━━━━━ Dataset records ━━━━━

(* ===== verification/ServerFacts.v ===== *)
(** * The established session: what its programs can do

    Every program of [Server.v] is a sequence of small steps on the world: a
    call of the key epochs, a push of a fragment, a reservation, a call on the
    network, a packet handed to the kernel, an effect, a counter.  [sound]
    says so, and that the program does not panic; the properties, in
    [ServerProps.v], are invariants of the steps. *)

From S2P Require Import Prelude Crypto Replay Record Session Fragment Batch Packet Network Gate Carrier Rekey RekeyFacts RekeyProps Handshake Server.
From Stdlib Require Import Strings.Byte.
From stdpp Require Import relations.
Local Open Scope Z_scope.
Local Open Scope reka_scope.

(** ** Steps *)

Section Steps.
Context {C : Crypto}.

Abbreviation crypto w := (est_crypto (wd_session w)).
Abbreviation policy w := (est_policy (wd_session w)).
Abbreviation fragments w := (est_fragments (wd_session w)).

Definition set_crypto (s : RekeySession) (w : World) : World :=
  with_session (with_crypto s (wd_session w)) w.
Definition set_policy (p : SessionPolicy) (w : World) : World :=
  with_session (with_policy p (wd_session w)) w.
Definition set_fragments (f : FragmentReassembler) (w : World) : World :=
  with_session (with_fragments f (wd_session w)) w.

(** The effects that are not traffic. *)
Definition plain (x : effect) : bool :=
  match x with Kernel _ | Shaped _ _ _ => false | _ => true end.

(** The commits of a new epoch are allowed or not. *)
Definition allowed (may : bool) (o : op) : Prop :=
  match o with UpdateCommit _ _ _ | RekeyConfirm _ _ _ => may = true | _ => True end.
(** A session calls the network to receive and to send. *)
Definition session_call (o : net_op) : bool :=
  match o with OpRecv _ | OpSend _ _ _ _ => true | _ => false end.

(** [wstep may ip w w']: one step of a session of the client at [ip]; with
    [may = false], one that begins no epoch. *)
Inductive wstep (may : bool) (ip : bytes) (w : World) : World → Prop :=
  | step_crypto o :
      op_wf o → allowed may o → wstep may ip w (set_crypto (run_op o (crypto w)).2 w)
  | step_fragment body now :
      wstep may ip w (set_fragments (push body now (fragments w)).2 w)
  | step_reserve n now :
      0 <= n → wstep may ip w (logged (Shaped n now (SessionPolicy_reserve n now (policy w)).1)
                             (set_policy (SessionPolicy_reserve n now (policy w)).2 w))
  | step_network o :
      session_call o = true → wstep may ip w (with_network (Network.exec o (wd_network w)).2 w)
  | step_kernel packet pre now delay :
      ipv4_wf 1280 ip packet → wd_log w = pre ++ [Shaped (len packet) now (Ok delay)] →
      wstep may ip w (logged (Kernel packet) w)
  | step_effect x : plain x = true → wstep may ip w (logged x w)
  | step_count m : wstep may ip w (with_metrics m w)
  | step_carrier c : wstep may ip w (with_carrier c w)
  | step_draining d : wstep may ip w (with_draining d w)
  | step_uses n : wstep may ip w (with_uses n w).

(** What the operations rely on. *)
Record world_wf (w : World) : Prop := {
  ww_crypto : session_wf (crypto w);
  ww_session : len (rk_session_id (crypto w)) = 16;
  ww_fragments : reassembler_wf (fragments w)
}.

Context {L : CryptoLaws C}.

Lemma wstep_wf may ip w w' : wstep may ip w w' → world_wf w → world_wf w'.
Proof.
  intros Hs [Hc Hsid Hf]. destruct Hs as [o Ho _|body now|n now _| | | | | | |];
    try (destruct w as [[] ? ? ? ? ? ?]; by split).
  - destruct (run_op_step o _ Hc Hsid Ho) as (r & s' & E & Hw & Hid & _).
    destruct w as [[] ? ? ? ? ? ?]; cbn in *. rewrite E. split; cbn; [done|by rewrite Hid|done].
  - destruct (push body now (fragments w)) as [o f] eqn:E.
    destruct (push_wf _ _ _ _ _ Hf E) as [Hf' _].
    destruct w as [[] ? ? ? ? ? ?]; cbn in *. by split.
Qed.

Lemma steps_wf may ip w w' : rtc (wstep may ip) w w' → world_wf w → world_wf w'.
Proof. induction 1 as [|w w1 w2 Hs _ IH]; [done|]. intros H. by eapply IH, wstep_wf. Qed.

(** [sound may ip m]: from a well-formed world [m] makes steps only and does
    not panic. *)
Definition sound {A} (may : bool) (ip : bytes) (m : St World A) : Prop :=
  ∀ w, world_wf w → rtc (wstep may ip) w (m w).2 ∧ (m w).1 ≠ Panic.

Section Sound.
Variable may : bool.
Variable ip : bytes.

Lemma sound_ret {A} (a : A) : sound may ip (mret a).
Proof. intros w _. by split. Qed.
Lemma sound_bind {A B} (m : St World A) (f : A → St World B) :
  sound may ip m → (∀ a, sound may ip (f a)) → sound may ip (m ≫= f).
Proof.
  intros Hm Hf w Hw. destruct (Hm w Hw) as [Hs Hp]. rewrite st_bind.
  destruct (m w) as [[a|e|] w1]; cbn in *; [|done..].
  destruct (Hf a w1 (steps_wf _ _ _ _ Hs Hw)) as [Hs' Hp']. split; [by etrans|done].
Qed.
(** The value of a lifted outcome may be used with its equation. *)
Lemma sound_lift_bind {A B} (o : outcome A) (f : A → St World B) :
  safe o → (∀ a, o = Ok a → sound may ip (f a)) → sound may ip (lift o ≫= f).
Proof.
  intros Ho Hf w Hw. rewrite st_bind. destruct o as [a|e|]; cbn; [by apply Hf|done|done].
Qed.
Lemma sound_lift {A} (o : outcome A) : safe o → sound may ip (lift o).
Proof. intros Ho w _. by split. Qed.
Lemma sound_bail {A} e : sound may ip (@bail World A e).
Proof. intros w _. by split. Qed.
Lemma sound_gets {A} (f : World → A) : sound may ip (gets f).
Proof. intros w _. by split. Qed.
Lemma sound_step (f : World → World) : (∀ w, wstep may ip w (f w)) → sound may ip (modify f).
Proof. intros H w _. split; [by apply rtc_once|done]. Qed.
Lemma sound_ask {A} (answers : nat → A) : sound may ip (ask answers).
Proof. intros w _. split; [apply rtc_once, step_uses|done]. Qed.
(** The answer may be used as one of the answers. *)
Lemma sound_ask_bind {A B} (answers : nat → A) (f : A → St World B) :
  (∀ k, sound may ip (f (answers k))) → sound may ip (ask answers ≫= f).
Proof.
  intros Hf w Hw. rewrite st_bind. cbn [ask].
  assert (world_wf (used w)) as Hw1 by (eapply wstep_wf; [apply (step_uses may ip)|done]).
  destruct (Hf (wd_uses w) _ Hw1) as [Hs Hp]. split; [|done].
  eapply rtc_l; [apply step_uses|exact Hs].
Qed.
Lemma sound_log x : plain x = true → sound may ip (log x).
Proof. intros Hx. apply sound_step. intros w. by apply step_effect. Qed.
Lemma sound_count f : sound may ip (count f).
Proof. apply sound_step. intros w. apply step_count. Qed.
Lemma sound_set_carrier c : sound may ip (modify (with_carrier c)).
Proof. apply sound_step. intros w. apply step_carrier. Qed.
Lemma sound_set_draining d : sound may ip (modify (with_draining d)).
Proof. apply sound_step. intros w. apply step_draining. Qed.

Lemma sound_inspect {A} f (m : St World A) : sound may ip m → sound may ip (inspect_err f m).
Proof.
  intros Hm w Hw. destruct (Hm w Hw) as [Hs Hp]. unfold inspect_err.
  destruct (m w) as [[a|e|] w1]; cbn in *; [done| |done].
  split; [|done]. eapply rtc_r; [exact Hs|apply step_count].
Qed.

Lemma sound_for_each {A} (l : list A) f : (∀ x, sound may ip (f x)) → sound may ip (for_each l f).
Proof.
  intros Hf. induction l as [|x l IH]; [apply sound_ret|]. apply sound_bind; [apply Hf|done].
Qed.

(** *** The components *)

Lemma sound_crypto {A} (m : St RekeySession A) (o : op) (f : A → event) :
  op_wf o → allowed may o → run_op o = map_result f m → sound may ip (on_crypto m).
Proof.
  intros Ho Ha E w Hw. destruct Hw as [Hc Hsid _].
  destruct (run_op_step o _ Hc Hsid Ho) as (r & s' & Er & _ & _ & Hp & _).
  unfold on_crypto, on_session, zoom. destruct (m (crypto w)) as [x s1] eqn:Em.
  pose proof (map_result_run f m _ _ _ Em) as Hm. rewrite <- E, Er in Hm. injection Hm as -> ->.
  split; [|by destruct x]. cbn. pose proof (step_crypto may ip w o Ho Ha) as H. rewrite Er in H.
  apply rtc_once. by destruct w as [[] ? ? ? ? ? ?].
Qed.

Lemma sound_push body now : sound may ip (on_fragments (push body now)).
Proof.
  intros w Hw. unfold on_fragments, on_session, zoom.
  pose proof (step_fragment may ip w body now) as H.
  destruct (push body now (fragments w)) as [o f] eqn:E.
  destruct (push_wf _ _ _ _ _ (ww_fragments w Hw) E) as [_ Ho]. split; [|done].
  apply rtc_once. by destruct w as [[] ? ? ? ? ? ?].
Qed.

Lemma sound_network {A} (m : St Network A) (o : net_op) :
  session_call o = true →
  (∀ n, (m n).1 ≠ Panic ∧ (Network.exec o n).2 = (m n).2) → sound may ip (on_network m).
Proof.
  intros Ho Hm w _. unfold on_network, zoom. destruct (Hm (wd_network w)) as [Hp He].
  pose proof (step_network may ip w o Ho) as H. rewrite He in H.
  destruct (m (wd_network w)) as [x n]. split; [by apply rtc_once|done].
Qed.

Lemma sound_recv ch : sound may ip (on_network (outbound_recv ch)).
Proof.
  apply (sound_network _ (OpRecv ch)); [done|]. intros n. split.
  - unfold outbound_recv. rewrite st_bind. cbn [get_self]. destruct (_ !! ch) as [c|]; [|done].
    destruct (ch_queue c); [done|]. by rewrite st_bind.
  - cbn [Network.exec]. by destruct (outbound_recv ch n).
Qed.

Lemma reserve_safe n now p : safe (SessionPolicy_reserve n now p).1.
Proof.
  destruct (SessionPolicy_reserve n now p) as [o p'] eqn:E. apply SessionPolicy_reserve_step in E.
  by destruct E.
Qed.

Lemma sound_reserve n now : 0 <= n → sound may ip (reserve n now).
Proof.
  intros Hn w _. unfold reserve, on_policy, on_session, zoom.
  pose proof (step_reserve may ip w n now Hn) as H. pose proof (reserve_safe n now (policy w)) as Hs.
  destruct (SessionPolicy_reserve n now (policy w)) as [o p]. split; [|done].
  apply rtc_once. by destruct w as [[] ? ? ? ? ? ?].
Qed.

End Sound.
End Steps.

Create HintDb sound discriminated.
#[export] Hint Resolve @sound_ret @sound_gets @sound_ask @sound_count @sound_bail @sound_set_carrier
  @sound_set_draining sound_recv sound_push : sound.

(** ** Every program is sound *)

(** [sound] proofs go by the structure of the program. *)
Ltac sound_tac :=
  repeat first
    [ solve [auto with sound]
    | apply sound_lift_bind; [auto with safe|intros ? ?]
    | apply sound_lift; solve [auto with safe]
    | apply sound_inspect
    | apply sound_ask_bind; intros ?
    | apply sound_bind; [|intros ?]
    | case_match ].

Section Sound.
Context {C : Crypto} {L : CryptoLaws C}.
Variable env : Env.
Variable may : bool.
Variable ip : bytes.

(** What the proofs need of the environment: input and output fail, they do
    not panic, and the generator fills its buffers. *)
Record env_ok : Prop := {
  eo_send : ∀ k, en_send env k ≠ Panic;
  eo_random : ∀ k, len (en_random env k) = 64
}.
Context (Henv : env_ok).

Lemma sound_now : sound may ip (now env).
Proof. apply sound_ask. Qed.

Lemma sound_send_result (x : effect) :
  plain x = true → sound may ip (sent ← ask (en_send env); _ ← lift sent; log x).
Proof.
  intros Hx w _. rewrite st_bind. cbn [ask]. rewrite st_bind. cbn [lift].
  pose proof (eo_send Henv (wd_uses w)) as Hp. destruct (en_send env (wd_uses w)) as [[]|e|]; cbn; [| |done].
  - split; [|done]. eapply rtc_l; [apply step_uses|]. by apply rtc_once, step_effect.
  - split; [|done]. apply rtc_once, step_uses.
Qed.

Lemma sound_send c r : sound may ip (send_binary env c r).
Proof. by apply sound_send_result. Qed.
Lemma sound_pong c v : sound may ip (send_pong env c v).
Proof. by apply sound_send_result. Qed.
Lemma sound_close c : sound may ip (close c).
Proof. by apply sound_log. Qed.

━━━━━

§ Exercise prompt
Reproduce exactly every line that sits between the start of the entries and the line bearing "match o with UpdateCommit", counting both of those lines.

§ Answer to this exercise
(* ===== verification/ServerFacts.v ===== *)
(** * The established session: what its programs can do

    Every program of [Server.v] is a sequence of small steps on the world: a
    call of the key epochs, a push of a fragment, a reservation, a call on the
    network, a packet handed to the kernel, an effect, a counter.  [sound]
    says so, and that the program does not panic; the properties, in
    [ServerProps.v], are invariants of the steps. *)

From S2P Require Import Prelude Crypto Replay Record Session Fragment Batch Packet Network Gate Carrier Rekey RekeyFacts RekeyProps Handshake Server.
From Stdlib Require Import Strings.Byte.
From stdpp Require Import relations.
Local Open Scope Z_scope.
Local Open Scope reka_scope.

(** ** Steps *)

Section Steps.
Context {C : Crypto}.

Abbreviation crypto w := (est_crypto (wd_session w)).
Abbreviation policy w := (est_policy (wd_session w)).
Abbreviation fragments w := (est_fragments (wd_session w)).

Definition set_crypto (s : RekeySession) (w : World) : World :=
  with_session (with_crypto s (wd_session w)) w.
Definition set_policy (p : SessionPolicy) (w : World) : World :=
  with_session (with_policy p (wd_session w)) w.
Definition set_fragments (f : FragmentReassembler) (w : World) : World :=
  with_session (with_fragments f (wd_session w)) w.

(** The effects that are not traffic. *)
Definition plain (x : effect) : bool :=
  match x with Kernel _ | Shaped _ _ _ => false | _ => true end.

(** The commits of a new epoch are allowed or not. *)
Definition allowed (may : bool) (o : op) : Prop :=
  match o with UpdateCommit _ _ _ | RekeyConfirm _ _ _ => may = true | _ => True end.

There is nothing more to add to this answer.